Mi fermai, sicuro che si fosse addormentata. Aveva avuto la sua storia, ora mi avrebbe lasciato in pace. Se ne stava con gli occhi chiusi sempre rivolta dalla mia parte. Non aveva mosso un muscolo mentre parlavo. Guardai la flebo sopra la sua testa sincerandomi che il liquido scendesse ancora lungo il tubo che finiva nel suo braccio destro. Respirava ossigeno dal naso (giusto per concederle un po’ di sollievo aveva detto il medico) e io mi alzai in cerca di acqua. Bevvi da una bottiglia in plastica sul comodino alto all’altro lato del letto, lei si accorse del mio spostamento: “Babbo, è interessante ciò che mi hai raccontato. L’ho apprezzato davvero, però non è quello che io ti avevo chiesto.”
“Ah, sei ancora sveglia… credevo tu stessi dormendo, cara.”
“Non sto dormendo, ho solo gli occhi chiusi che mi consentono di ascoltare meglio la tua voce.”
“Bene, e come ti senti, pensi che la febbre sia scesa anche solo un poco?”
“Forse.”
Forse.
Girai di nuovo in tondo al letto e vidi i suoi occhi che mi stavano cercando: “Una confessione. Ecco cos’era la tua. Una specie di confessione. Una cosa che è servita a te, babbo, e che in fondo conoscevo in qualche modo, non perché tu me ne avessi già parlato, così, a chiare lettere. Solo per il fatto di aver vissuto insieme per un bel po’ di anni. Io ti avevo chiesto una favola però. Tu non mi hai raccontato una favola, e io non intendo rinunciarci.”
Mi piegai sulle ginocchia, verso il basso, a cercare un meccanismo nascosto nella parte posteriore che potesse reclinare finalmente la spalliera della mia poltrona. Non trovai leve e neppure pulsanti magici. Mi sedetti, abbandonandomi a un sospiro che avevo trattenuto fin troppo a lungo. Masticai la lingua umida e un senso di amara sconfitta. Le feci segno con la testa che sì, avrei trovato da qualche parte, pescando fra i ricordi di vecchi libri, o nascosto nel middle eight di una loro canzone, un rimasuglio di favola apposta per lei. Le feci segno che poteva contare su di me. La sua lenza era corta però: “Raccontami di quel concerto fantastico, babbo. Quel loro concerto in terra americana allo Shea Stadium di New York. Andiamo anche noi a Forest Hills. Adesso. Come ci arriviamo, babbo, nella zona del Queens, a est di Manhattan? E quanto tempo credi che impiegheremo?”

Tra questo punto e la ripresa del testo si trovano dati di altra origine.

(** X6. [_apply_node_definitions] adds no node and removes none.  It
    raises exactly when a batch that has an attribute key [self] or
    [device_id] claims a device of the network, the keywords of the call
    then clashing with its parameters; without such a key it returns. *)
Theorem apply_node_definitions_keeps_nodes
    (network : gmap string (gmap string Value))
    (node_definitions : list NodeDefinition) :
  (∀ network',
     _apply_node_definitions network node_definitions = Some network' →
     dom network' = dom network)
  ∧ (_apply_node_definitions network node_definitions = None
     ↔ ∃ j a, flatten_definitions node_definitions !! j = Some a
              ∧ keyword_clash a = true
              ∧ is_Some (network !! device_id j))
  ∧ (Forall (λ d, keyword_clash (attributes d) = false) node_definitions →
     is_Some (_apply_node_definitions network node_definitions)).
Proof.
  split; [|split].
  - intros network'. apply apply_node_definitions_dom.
  - apply apply_node_definitions_None.
  - intros Hkeys.
    destruct (apply_node_definitions_total network node_definitions Hkeys)
      as (network' & -> & _). by eexists.
Qed.

Lemma apply_node_definitions_keeps_nodes_witness :
  dom sample_assigned = dom sample_network
  ∧ _apply_node_definitions sample_network clashing_definitions = None
  ∧ is_Some (_apply_node_definitions sample_network sample_definitions).
Proof.
  destruct (apply_node_definitions_keeps_nodes sample_network sample_definitions)
    as (Hdom & _ & Hreturns).
  destruct (apply_node_definitions_keeps_nodes sample_network clashing_definitions)
    as (_ & Hraises & _).
  split; [|split].
  - apply Hdom. vm_compute; reflexivity.
  - apply Hraises. exists 1, {[ "device_id" := VStr "x" ]}.
    split; [reflexivity|]. split; [vm_compute; reflexivity|].
    apply seed_attributes_nodes. lia.
  - apply Hreturns. repeat constructor; vm_compute; reflexivity.
Defined.

(** X7. A batch whose count is zero or negative claims no device: the
    result is the same as without the batch. *)
Theorem nonpositive_batch_is_skipped (network : gmap string (gmap string Value))
    (before after : list NodeDefinition) (d : NodeDefinition) :
  (count d ≤ 0)%Z →
  _apply_node_definitions network (before ++ d :: after)
  = _apply_node_definitions network (before ++ after).
Proof.
  intros Hd. apply apply_node_definitions_flatten.
  rewrite !flatten_definitions_app, flatten_definitions_cons.
  by replace (Z.to_nat (count d)) with 0 by lia.
Qed.

Lemma nonpositive_batch_is_skipped_witness :
  (count {| count := -2; attributes := {[ "os" := VStr "Linux" ]} |} ≤ 0)%Z
  ∧ _apply_node_definitions sample_network
      ([ {| count := 1; attributes := ∅ |} ]
       ++ {| count := -2; attributes := {[ "os" := VStr "Linux" ]} |}
       :: sample_definitions)
    = _apply_node_definitions sample_network
        ([ {| count := 1; attributes := ∅ |} ] ++ sample_definitions).
Proof.
  assert (Hd : (count {| count := -2; attributes := {[ "os" := VStr "Linux" ]} |}
                ≤ 0)%Z) by (simpl; lia).
  split; [exact Hd|].
  exact (nonpositive_batch_is_skipped sample_network
           [ {| count := 1; attributes := ∅ |} ] sample_definitions
           {| count := -2; attributes := {[ "os" := VStr "Linux" ]} |} Hd).
Defined.

(** X8. Two consecutive batches with the same attributes act as one batch
    with the counts added. *)
Theorem adjacent_batches_merge (network : gmap string (gmap string Value))
    (before after : list NodeDefinition) (c1 c2 : Z) (a : gmap string Value) :
  (0 ≤ c1)%Z → (0 ≤ c2)%Z →
  _apply_node_definitions network
    (before ++ {| count := c1; attributes := a |}
            :: {| count := c2; attributes := a |} :: after)
  = _apply_node_definitions network
      (before ++ {| count := c1 + c2; attributes := a |} :: after).
Proof.
  intros H1 H2. apply apply_node_definitions_flatten.
  rewrite !flatten_definitions_app, !flatten_definitions_cons. simpl.
  rewrite Z2Nat.inj_add by done. by rewrite replicate_add, <-app_assoc.
Qed.

Lemma adjacent_batches_merge_witness :
  _apply_node_definitions sample_network
    ([] ++ {| count := 1; attributes := {[ "admin_user" := VBool true ]} |}
        :: {| count := 2; attributes := {[ "admin_user" := VBool true ]} |}
        :: second_definitions)
  = _apply_node_definitions sample_network
      ([] ++ {| count := 1 + 2; attributes := {[ "admin_user" := VBool true ]} |}
          :: second_definitions).
Proof.
  apply (adjacent_batches_merge sample_network [] second_definitions 1 2
           {[ "admin_user" := VBool true ]}); lia.
Defined.

(** X9. Applying the same node definitions a second time changes
    nothing. *)
Theorem apply_node_definitions_idempotent
    (network network' : gmap string (gmap string Value))
    (node_definitions : list NodeDefinition) :
  _apply_node_definitions network node_definitions = Some network' →
  _apply_node_definitions network' node_definitions = Some network'.
Proof.
  intros Hrun.
  destruct (apply_node_definitions_result _ _ _ Hrun) as (Hin1 & Hout1 & Hdom1).
  destruct (_apply_node_definitions network' node_definitions) as [net2|] eqn:Hrun2.
  2:{ apply apply_node_definitions_None in Hrun2 as (j & a & Hj & Hclash & Hex).
      assert (_apply_node_definitions network node_definitions = None) as Hnone.
      { apply apply_node_definitions_None. exists j, a.
        split; [done|]. split; [done|]. by apply Hdom1. }
      congruence. }
  destruct (apply_node_definitions_result _ _ _ Hrun2) as (Hin2 & Hout2 & _).
  f_equal. apply map_eq. intros s.
  destruct (decide (s ∈ device_id
                        <$> seq 0 (length (flatten_definitions node_definitions))))
    as [Hs|Hs].
  - apply list_elem_of_fmap in Hs as (j & -> & Hj). apply elem_of_seq in Hj.
    destruct (lookup_lt_is_Some_2 (flatten_definitions node_definitions) j)
      as [a Ha]; [lia|].
    rewrite (Hin2 _ _ Ha), (Hin1 _ _ Ha).
    destruct (network !! device_id j) as [old|]; simpl; [|done].
    by rewrite (assoc_L (∪)), (idemp_L (∪)).
  - apply Hout2. intros j Hj ->. apply Hs. apply list_elem_of_fmap. exists j.
    split; [done|]. apply elem_of_seq. lia.
Qed.

Lemma apply_node_definitions_idempotent_witness :
  _apply_node_definitions sample_network sample_definitions = Some sample_assigned
  ∧ _apply_node_definitions sample_assigned sample_definitions
    = Some sample_assigned.
Proof.
  assert (Hrun : _apply_node_definitions sample_network sample_definitions
                 = Some sample_assigned) by (vm_compute; reflexivity).
  split; [exact Hrun|].
  exact (apply_node_definitions_idempotent sample_network sample_assigned
           sample_definitions Hrun).
Defined.

(** X10. On a device that a batch claims, the batch overrides exactly the
    keys that it names: such a key reads the batch's value, every other key
    reads what the device had before. *)
Theorem batch_overrides_named_keys (network network' : gmap string (gmap string Value))
    (node_definitions : list NodeDefinition) (i k : nat) (d : NodeDefinition)
    (old : gmap string Value) (key : string) :
  Forall (λ d, (0 ≤ count d)%Z) node_definitions →
  _apply_node_definitions network node_definitions = Some network' →
  node_definitions !! i = Some d →
  (batch_start node_definitions i ≤ Z.of_nat k
   < batch_start node_definitions i + count d)%Z →
  network !! device_id k = Some old →
  get_device_attributes network' (device_id k) !! key
  = match attributes d !! key with
    | Some v => Some v
    | None => old !! key
    end.
Proof.
  intros Hpos Hrun Hi Hk Hold.
  destruct (apply_node_definitions_result _ _ _ Hrun) as (Hin1 & _ & _).
  unfold get_device_attributes.
  rewrite (Hin1 k (attributes d)) by (by apply (flatten_lookup_batch _ i)).
  rewrite Hold. simpl. rewrite lookup_union.
  destruct (attributes d !! key), (old !! key); done.
Qed.

Lemma batch_overrides_named_keys_witness :
  get_device_attributes sample_assigned (device_id 3) !! "admin_user"
  = Some (VBool false)
  ∧ get_device_attributes sample_assigned (device_id 3) !! "device_type"
    = Some (VStr "workstation").
Proof.
  assert (Hpos : Forall (λ d, (0 ≤ count d)%Z) sample_definitions)
    by (repeat constructor; simpl; lia).
  assert (Hrun : _apply_node_definitions sample_network sample_definitions
                 = Some sample_assigned) by (vm_compute; reflexivity).
  assert (Hd : sample_definitions !! 1
               = Some {| count := 3;
                         attributes := {[ "admin_user" := VBool false ]} |})
    by reflexivity.
  assert (Hk : (batch_start sample_definitions 1 ≤ Z.of_nat 3
                < batch_start sample_definitions 1
                  + count {| count := 3;
                             attributes := {[ "admin_user" := VBool false ]} |})%Z)
    by (vm_compute; split; [discriminate|reflexivity]).
  assert (Hold : sample_network !! device_id 3 = Some DEFAULT_DEVICE_ATTRIBUTES)
    by (vm_compute; reflexivity).
  split.
  - exact (batch_overrides_named_keys sample_network sample_assigned
             sample_definitions 1 3 _ _ "admin_user" Hpos Hrun Hd Hk Hold).
  - exact (batch_overrides_named_keys sample_network sample_assigned
             sample_definitions 1 3 _ _ "device_type" Hpos Hrun Hd Hk Hold).
Defined.
(* ===== verification/_CoqProject ===== *)
-Q . S2P
Prelude.v
Text.v
Regex.v
Effects.v
JsValue.v
JsDate.v
JsCollections.v
Digest.v
Json.v
JsonParse.v
AssetRegistry.v
ChainObservation.v
Valuation.v
ValuationRecovery.v
DepegLatch.v
DepegLatchDatabase.v
DepegLatchRepository.v
BuyingPower.v
Ledger.v
LedgerLifecycle.v
LedgerIdempotency.v
LogContext.v
LedgerCapability.v
LedgerPorts.v
PostgresLedger.v
LedgerService.v
AccountProfile.v
AccountTables.v
AccountEmail.v
AccountRepository.v
AccountHttp.v
YieldOperation.v
YieldService.v
JobEnvelope.v
JobMessage.v
Jsonb.v
BalanceSync.v
ReviewedJob.v
OutboxTable.v
OutboxDispatcher.v
OutboxSystem.v
OutboxPass.v
JobQueue.v
JobAdmission.v
RoutingFee.v
FeeAwareReturn.v
FeeAwareRequest.v
FeeAwareAllocation.v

“Adesso te lo dico. Tu intanto prova di nuovo a chiudere gli occhi.”
Guardai la notte oltre la finestra, era segnata da un grigio che pareva schiarirsi col trascorrere dei minuti. Tirai su col naso e trattenni a stento il moccico che si era ingrossato dentro e chiedeva una via d’uscita a ogni costo; tirai su col naso perché in certi momenti della mia vita, mentre cammino sul filo, in bilico sopra il precipizio, non ho fazzoletti di carta a portata di mano.